1 Carlo Maria Cipolla, Storia facile dell’economia italiana, Mondadori, Milano 2017, p. 78.
2 Gli oltremarini erano i temuti soldati della Serenissima, conosciuti anche con il nome di schiavoni, volontari reclutati in Dalmazia, Albania Veneta e isole Ioniche. Formavano undici reggimenti comandati da ufficiali illirici, balcanici ed ellenici; a seconda dei reparti gli ordini erano impartiti, oltre che in veneto, in serbo, croato, albanese e greco. Impiegati inizialmente come fanti da mar, passarono poi al servizio in terraferma, presidiando fortezze e città. I centri d’arruolamento erano Zara e Corfù e una volta addestrati venivano mandati al forte del Lido oppure a Padova, centro militare dello Stato da Tera. Era richiesta una statura minima di un metro e sessantadue (altezza di tutto rispetto se si pensa a quella media di allora), un’età compresa tra i sedici e i quarant’anni, l’appartenenza alla religione cristiana e, soprattutto, un fisico robusto.
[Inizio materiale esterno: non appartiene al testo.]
(** C1 as stated fails, in two ways.  On [VoiceChat] the transcript "bye"
    contains the exit phrase bye, yet the loop answers it and goes on: it
    captures again and synthesises a second time, and is still listening
    when the two scripted turns are used up.  On [PushToTalkChat] the
    transcript "OK, stop now." contains the exit phrase stop and the loop
    is left after one synthesis, but what is synthesised is the reply of
    [generate_response], whose goodbye rule does not know the word: a line
    of the fallback list, not a farewell. *)
Lemma C1_counterexample_bye_goes_on_and_stop_gets_no_farewell :
  (says_one_of ["goodbye"; "quit"; "exit"; "stop"; "bye"] "bye" /\
   let run :=
     VoiceChat.run_conversation
       [Scenario.voice_chat_says "bye"; Scenario.voice_chat_says "hello"]
       Scenario.voice_chat_start in
   snd run = Ret Listening /\
   filter (fun ev => is_Synthesize ev || is_Listen ev = true)
          (trace (snd (fst run)))
     = [ Listen;
         Synthesize "Goodbye! It was great talking with you. Have a wonderful day!";
         Listen;
         Synthesize "Hello! Nice to meet you. How are you doing today?" ]) /\
  (says_one_of ["goodbye"; "quit"; "exit"; "stop"; "bye"] "OK, stop now." /\
   let run :=
     PushToTalkChat.run_conversation
       [Scenario.push_to_talk_says "OK, stop now."]
       Scenario.push_to_talk_start in
   snd run = Ret Stopped /\
   filter (fun ev => is_Synthesize ev = true) (trace (snd (fst run)))
     = [ Synthesize "I see what you mean. Can you elaborate on that?" ]).
Proof.
  split.
  - split; [by apply exit_test_spec |].
    vm_compute. split; reflexivity.
  - split; [by apply exit_test_spec |].
    vm_compute. split; reflexivity.
Qed.

(** ** C8: errors local to a turn do not end the conversation *)

Section PerTurnErrors.
Import VoiceChat VoiceChatSpec.

Lemma voice_chat_listen (e : listen_env) s :
  capture_errors_only e ->
  listen_for_speech e s = (listened s, Ret (heard e)).
Proof.
  unfold capture_errors_only, heard, listen_for_speech, listened.
  destruct s as [self w]. run_monad.
  destruct (recognizer_listen e) as [audio|ex].
  - destruct (recognize_google e audio) as [text|ex]; [done|].
    by intros [-> | ->].
  - by intros ->.
Qed.

Lemma asks_to_exit_test (e : turn_env) transcript :
  heard (ear e) = Some transcript ->
  Py.any_in exit_words (Py.lower transcript) = true <-> asks_to_exit e.
Proof.
  intros Hheard. rewrite exit_test_spec. unfold asks_to_exit. split.
  - intros Hsays. by exists transcript.
  - intros [t' [Ht' Hsays]]. congruence.
Qed.

(** A turn that hears nothing only logs the attempt. *)
Lemma voice_chat_turn_unheard (e : turn_env) rest s :
  capture_errors_only (ear e) ->
  heard (ear e) = None ->
  run_conversation (e :: rest) s = run_conversation rest (listened s).
Proof.
  intros Hcap Hheard. cbn [run_conversation].
  by rewrite (bind_Ret _ _ _ _ _ (voice_chat_listen _ s Hcap)), Hheard.
Qed.

(** A turn that fails in any per-turn way, or does not fail, and is not a
    request to leave, hands over to the next turn. *)
Lemma voice_chat_turn_goes_on (e : turn_env) rest s :
  per_turn_errors_only e ->
  ~ asks_to_exit e ->
  exists s1, run_conversation (e :: rest) s = run_conversation rest s1.
Proof.
  intros [Hcap Hcalm] Hstay.
  destruct (heard (ear e)) as [transcript|] eqn:Hheard.
  - cbn [run_conversation].
    rewrite (bind_Ret _ _ _ _ _ (voice_chat_listen _ s Hcap)), Hheard.
    destruct (Py.any_in exit_words (Py.lower transcript)) eqn:Htest.
    { exfalso. apply Hstay. by apply (asks_to_exit_test e transcript). }
    rewrite (bind_Ret _ _ _ _ _ (self_modify_run _ _)).
    rewrite (bind_Ret _ _ _ _ _ (self_modify_run _ _)).
    match goal with
    | |- context [(synthesize_response ?v ?r ≫= _) ?s0] =>
        destruct (synthesize_response v r s0) as [s1 r1] eqn:Hsyn
    end.
    destruct (voice_chat_synthesize _ _ _ _ _ Hsyn) as (_ & _ & Hr).
    rewrite (Hr Hcalm) in Hsyn. exists s1.
    by rewrite (bind_Ret _ _ _ _ _ Hsyn).
  - exists (listened s). by apply voice_chat_turn_unheard.
Qed.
Celebri l’amore degli schiavoni per il vessillo marciano, il fortissimo spirito di corpo (tra loro si chiamavano brate, «fratello») e la ferocia in battaglia. L’aspetto era pittoresco: capelli lunghi e incolti e gran mustacchi. Erano armati della micidiale spada schiavona, molto pesante e a lama larga, di pistola ad avancarica, pugnale a lama lunga e di un fucile senza baionetta.